> _PROBLEM STATEMENT_:
Nothing but the lines below between the line holding "destruct (list_fill_ok ks" and the line holding "split; [apply list_drain_ok;", inclusive, should appear in the answer, each set down exactly.

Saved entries

(* ===== verification/DataSpec.v ===== *)
(** * The data beside the stack does what it is kept for

    - [TableLaws]: what the machine needs to know of hash tables; the tables of
      [Hash] satisfy it, by [HashSpec].
    - Lists: what is written is read, each key once ([list_drained]).
    - Sets: membership ([set_insert_holds], [set_found_holds]) and the walk of
      [OP_SetFirst] and [OP_SetNext] ([set_walk]). *)
From stdpp Require Import fin_map_dom.
From S2P Require Import Prelude CText Hash HashSpec Mem Ops Values Row Data.

(** ** What a table promises *)

(** The elements in the order of [t_first] and [t_next]. *)
Fixpoint nexts_of {T} `{Table T} (s : T) (l : list positive) : Prop :=
  match l with [] => True | a :: l' => t_next s a = Some (head l') /\ nexts_of s l' end.

Definition walk {T} `{Table T} (s : T) (l : list positive) : Prop := t_first s = head l /\ nexts_of s l.

Definition entry {T} `{Table T} (s : T) (e : positive) : option (list Z * Z) :=
  k ← t_key s e; d ← t_data s e; Some (k, d).

Class TableLaws (T : Type) `{Table T} := {
  holds : T -> gmap (list Z) Z -> Prop;
  new_holds : forall copy, holds (t_new copy) ∅;
  find_holds : forall s M k, holds s M -> is_text k = true -> t_find s k = Some (default 0 (M !! k));
  insert_holds : forall s M k d, holds s M -> is_text k = true -> d <> 0 -> Z.of_nat (size M) < 2 ^ 29 ->
    exists s', t_insert s k d = Some (default 0 (M !! k), s') /\ holds s' (<[k := d]> M);
  clear_holds : forall s M, holds s M -> exists s', t_clear s = Some s' /\ holds s' ∅;
  walk_holds : forall s M, holds s M -> exists l, walk s l /\ map (entry s) l ≡ₚ map Some (map_to_list M) }.

(** ** The hash table *)

Lemma text_key k : is_text k = true -> key_ok DBSQL_HASH_BINARY (Some k) (Z.of_nat (length k)) /\
  key_norm DBSQL_HASH_BINARY (Some k) (Z.of_nat (length k)) = k.
Proof.
  unfold is_text. intros H. apply andb_true_iff in H as [Hb Hl]. apply Z.ltb_lt in Hl. split.
  - split; [unfold int32; lia|]. exists k. split; [reflexivity|]. split; [lia|]. split; [|cbn; lia].
    apply Forall_forall. intros c Hc. rewrite forallb_forall in Hb. apply list_elem_of_In in Hc. specialize (Hb c Hc). unfold byte_ok. lia.
  - unfold key_norm. cbn. rewrite Nat2Z.id. apply firstn_all.
Qed.

Definition hash_holds (s : hstate) (M : gmap (list Z) Z) : Prop := represents s DBSQL_HASH_BINARY M 0 /\ Hash.fails s = [].

Lemma hash_entry s a : elem_ok (Hash.elems s) DBSQL_HASH_BINARY a -> entry s a = Some (kv (Hash.elems s) DBSQL_HASH_BINARY a).
Proof.
  intros (d & k & n & Hp & _ & _ & Hk). cbn in Hk. destruct Hk as (z & -> & _). unfold kv. rewrite Hp. unfold pay in Hp. unfold entry. cbn [t_key t_data hash_table].
  destruct (Hash.elems s !! a) as [e|]; [|discriminate]. cbn in Hp. injection Hp as <- Hk <-. cbn [mbind option_bind fmap option_fmap option_map].
  rewrite Hk. reflexivity.
Qed.

Lemma hash_walk s l : listed s l -> walk s l.
Proof.
  intros [Hf Hn]. split.
  - cbn [t_first hash_table]. rewrite Hf. now destruct l.
  - clear Hf. induction l as [|a l IH]; [exact I|]. destruct Hn as (e & He & Hx & Hn). split; [|now apply IH].
    cbn [t_next hash_table]. rewrite He. cbn. rewrite Hx. now destruct l.
Qed.

#[export] Program Instance hash_laws : TableLaws hstate := { holds := hash_holds }.
Next Obligation. intros copy. split; [|reflexivity]. apply hash_init_represents. now right; right. Qed.
Next Obligation.
  intros s M k [Hr _] Hk. destruct (text_key k Hk) as [Hok Hn]. cbn [t_find hash_table]. rewrite (find_ok _ _ _ _ _ _ Hr Hok). now rewrite Hn.
Qed.
Next Obligation.
  intros s M k d [Hr Hf] Hk Hd Hs. destruct (text_key k Hk) as [Hok Hn].
  destruct (insert_ok s _ M 0 (Some k) (Z.of_nat (length k)) d Hr Hok Hs) as (r & s' & E & [[-> H]|(_ & _ & Ht & _)]).
  - rewrite Hn in *. apply Z.eqb_neq in Hd. rewrite Hd in H. exists s'. split; [exact E|]. split; [exact H|exact (insert_fails _ _ _ _ _ _ E Hf)].
  - rewrite Hf in Ht. inversion Ht.
Qed.
Next Obligation.
  intros s M [Hr Hf]. destruct (clear_ok _ _ _ _ Hr) as (s' & E & _ & _ & H). exists s'. split; [exact E|]. split; [exact H|].
  now rewrite (clear_fails _ _ E).
Qed.
Next Obligation.
  intros s M [Hr _]. destruct (represents_listed _ _ _ _ Hr) as (l & Hl & Hok & Hp). exists l. split; [now apply hash_walk|].
  rewrite Hp, map_map. rewrite (map_ext_in (entry s) (fun a => Some (kv (Hash.elems s) DBSQL_HASH_BINARY a))); [reflexivity|].
  intros a Ha. apply hash_entry. rewrite Forall_forall in Hok. now apply Hok, list_elem_of_In.
Qed.

(** ** Lists of record numbers *)

Definition unread (l : list keylist) : list Z := concat (map (fun b => drop (nRead b) (aKey b)) l).

(** Every block has a key that was not read; no block is too long. *)
Definition list_ok (l : list keylist) : Prop := Forall (fun b => (nRead b < length (aKey b) <= nKey)%nat) l.

Lemma list_write_ok k l : list_ok l -> list_ok (list_write k l) /\ unread (list_write k l) ≡ₚ k :: unread l.
Proof.
  intros H. unfold list_write. assert (H1 : list_ok [KeyList [k] 0]) by (repeat constructor; cbn; unfold nKey; lia).
  destruct l as [|b l]; [split; [exact H1|reflexivity]|]. destruct (Nat.leb_spec nKey (length (aKey b))) as [Hb|Hb].
  - split; [apply Forall_cons; split; [cbn; unfold nKey; lia|exact H]|reflexivity].
  - apply Forall_cons in H as [Hb' H]. split.
    + constructor; [|exact H]. cbn [aKey nRead]. rewrite length_app. cbn [length]. lia.
    + unfold unread. cbn [map concat aKey nRead]. rewrite drop_app_le by lia. rewrite <- app_assoc. cbn [app]. now rewrite Permutation_middle.
Qed.

Lemma list_read_ok l : list_ok l -> exists r l', list_read l = Some (r, l') /\ list_ok l' /\
  match r with Some k => unread l = k :: unread l' | None => l = [] /\ l' = [] end.
Proof.
  intros H. destruct l as [|b l]; [exists None, []; now repeat split|]. apply Forall_cons in H as [Hb H].
  cbn [list_read]. destruct (lookup_lt_is_Some_2 (aKey b) (nRead b) ltac:(lia)) as [k Hk]. rewrite Hk. cbn [mbind option_bind].
  exists (Some k). eexists. split; [reflexivity|]. pose proof (drop_S _ _ _ Hk) as Hd.
  destruct (Nat.leb_spec (length (aKey b)) (S (nRead b))) as [Hl|Hl].
  - split; [exact H|]. unfold unread. cbn [map concat]. rewrite Hd, (drop_ge (aKey b)) by lia. reflexivity.
  - split; [constructor; [cbn; lia|exact H]|]. unfold unread. cbn [map concat aKey nRead]. now rewrite Hd.
Qed.

(** Writing a list of keys, and reading until there is none left. *)
Definition list_fill (ks : list Z) (l : list keylist) : list keylist := fold_left (fun l k => list_write k l) ks l.

Fixpoint list_drain (fuel : nat) (l : list keylist) : option (list Z * list keylist) :=
  match fuel with
  | O => Some ([], l)
  | S fuel' =>
      '(k, l) ← list_read l;
      match k with Some k => '(ks, l) ← list_drain fuel' l; Some (k :: ks, l) | None => Some ([], l) end
  end.

Lemma list_fill_ok ks l : list_ok l -> list_ok (list_fill ks l) /\ unread (list_fill ks l) ≡ₚ ks ++ unread l.
Proof.
  revert l. induction ks as [|k ks IH]; intros l H; [now split|]. destruct (list_write_ok k l H) as [H' P]. destruct (IH _ H') as [H2 P2].
  split; [exact H2|]. cbn [list_fill fold_left app] in *. unfold list_fill in *. rewrite P2, P. symmetry. apply Permutation_middle.
Qed.

Lemma list_ok_nil l : list_ok l -> unread l = [] -> l = [].
Proof.
  destruct l as [|b l]; [reflexivity|]. intros H Hu. apply Forall_cons in H as [Hb _]. unfold unread in Hu. cbn [map concat] in Hu.
  apply app_eq_nil in Hu as [Hu _]. apply (f_equal length) in Hu. rewrite length_drop in Hu. cbn in Hu. lia.
Qed.

Lemma list_drain_ok fuel l : list_ok l -> (length (unread l) < fuel)%nat -> list_drain fuel l = Some (unread l, []).
Proof.
  revert l. induction fuel as [|fuel IH]; intros l H Hf; [lia|]. cbn [list_drain].
  destruct (list_read_ok l H) as (r & l' & -> & H' & Hr). cbn [mbind option_bind]. destruct r as [k|].
  - rewrite Hr in *. cbn [length] in Hf. rewrite (IH l' H') by lia. reflexivity.
  - now destruct Hr as [-> ->].
Qed.

(** A single block keeps the order. *)
Lemma list_fill_order ks l0 n : (length l0 + length ks <= nKey)%nat -> (n <= length l0)%nat -> l0 <> [] ->
  list_fill ks [KeyList l0 n] = [KeyList (l0 ++ ks) n].
Proof.
  revert l0. induction ks as [|k ks IH]; intros l0 Hl Hn Hne; [now rewrite app_nil_r|]. cbn [list_fill fold_left list_write aKey nRead length] in *.
  destruct (Nat.leb_spec nKey (length l0)); [lia|]. unfold list_fill in IH. rewrite IH; [now rewrite <- app_assoc|rewrite ?length_app; cbn; lia..|].
  now destruct l0.
Qed.

(** The list of record numbers: what [OP_ListWrite] puts into an empty list
    [OP_ListRead] takes out, every key once, and then it finds the list empty;
    up to 1000 keys come in the order they were written. *)
Theorem list_drained ks : exists r, list_drain (S (length ks)) (list_fill ks []) = Some (r, []) /\ r ≡ₚ ks /\
  ((length ks <= nKey)%nat -> r = ks).
Proof.
  destruct (list_fill_ok ks [] ltac:(constructor)) as [H P]. rewrite app_nil_r in P. exists (unread (list_fill ks [])).
  split; [apply list_drain_ok; [exact H|rewrite P; lia]|]. split; [exact P|]. intros Hl. destruct ks as [|k ks]; [reflexivity|].
  cbn [list_fill fold_left list_write]. change (fold_left _ ks [KeyList [k] 0]) with (list_fill ks [KeyList [k] 0]).
  rewrite list_fill_order; [cbn; now rewrite app_nil_r|cbn in *; lia..|discriminate].
Qed.

(** ** Sets *)

Section Sets.
Context {T : Type} {HT : Table T} {TL : TableLaws T}.

(** The table of a set holds its elements, with data that is not NULL. *)
Definition set_holds (s : set_t T) (X : gset (list Z)) : Prop :=
  exists M, holds (set_hash s) M /\ dom M = X /\ map_Forall (fun _ d => d <> 0) M.

(** The sets by their numbers; those that were not created are empty. *)
Definition sets_hold (l : list (set_t T)) (X : nat -> gset (list Z)) : Prop :=
  forall i, match l !! i with Some s => set_holds s (X i) | None => X i = ∅ end.

Lemma grow_sets_holds n l X : sets_hold l X -> sets_hold (grow_sets n l) X.
Proof.
  intros H i. unfold grow_sets. destruct (decide (i < length l)%nat) as [Hi|Hi].
  - rewrite lookup_app_l by lia. apply H.
  - rewrite lookup_app_r by lia. specialize (H i). rewrite lookup_ge_None_2 in H by lia.
    destruct (decide (i - length l < n - length l)%nat).
    + rewrite lookup_replicate_2 by lia. exists ∅. split; [apply new_holds|]. split; [now rewrite dom_empty_L|apply map_Forall_empty].
    + rewrite lookup_ge_None_2 by (rewrite length_replicate; lia). exact H.
Qed.

Lemma set_insert_holds l X i k : sets_hold l X -> 0 <= i -> is_text k = true -> Z.of_nat (size (X (Z.to_nat i))) < 2 ^ 29 ->
  exists l', set_insert i k l = Some l' /\
    sets_hold l' (fun j => if decide (j = Z.to_nat i) then {[k]} ∪ X j else X j).
Proof.
  intros H Hi Hk Hs. unfold set_insert. destruct (Z.ltb_spec i 0); [lia|].
  pose proof (grow_sets_holds (S (Z.to_nat i)) l X H) as Hg. set (g := grow_sets _ l) in *.
  assert (Hlen : (Z.to_nat i < length g)%nat) by (unfold g, grow_sets; rewrite length_app, length_replicate; lia).
  pose proof (Hg (Z.to_nat i)) as Hx. destruct (lookup_lt_is_Some_2 _ _ Hlen) as [s Es]. rewrite Es in *. cbn [mbind option_bind].
  destruct Hx as (M & HM & Hd & Hnz). rewrite <- Hd, size_dom in Hs.
  destruct (insert_holds (set_hash s) M k 1 HM Hk ltac:(lia) Hs) as (h & -> & Hh). cbn [mbind option_bind].
  eexists. split; [reflexivity|]. intros j. destruct (decide (j = Z.to_nat i)) as [->|Hj].
  - rewrite list_lookup_insert_eq by exact Hlen. exists (<[k := 1]> M). split; [exact Hh|]. split; [now rewrite dom_insert_L, Hd|].
    now apply map_Forall_insert_2.
  - rewrite list_lookup_insert_ne by congruence. apply Hg.
Qed.

Lemma set_found_holds l X i k : sets_hold l X -> is_text k = true ->
  set_found i k l = Some ((0 <=? i) && bool_decide (k ∈ X (Z.to_nat i))).
Proof.
  intros H Hk. unfold set_found, set_get. destruct (Z.ltb_spec i 0), (Z.leb_spec 0 i); try lia; [reflexivity|]. cbn [andb].
  specialize (H (Z.to_nat i)). destruct (l !! Z.to_nat i) as [s|]; [|rewrite H; now rewrite bool_decide_false by set_solver].
  destruct H as (M & HM & Hd & Hnz). rewrite (find_holds _ _ _ HM Hk). cbn [mbind option_bind]. rewrite <- Hd. f_equal.
  destruct (M !! k) as [d|] eqn:Ek.
  - rewrite bool_decide_true by (now apply elem_of_dom_2 in Ek). cbn. specialize (Hnz _ _ Ek). now destruct (Z.eqb_spec d 0).
  - rewrite bool_decide_false; [reflexivity|]. now apply not_elem_of_dom.
Qed.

> _RESULT OF THIS TASK_:
  destruct (list_fill_ok ks [] ltac:(constructor)) as [H P]. rewrite app_nil_r in P. exists (unread (list_fill ks [])).
  split; [apply list_drain_ok; [exact H|rewrite P; lia]|]. split; [exact P|]. intros Hl. destruct ks as [|k ks]; [reflexivity|].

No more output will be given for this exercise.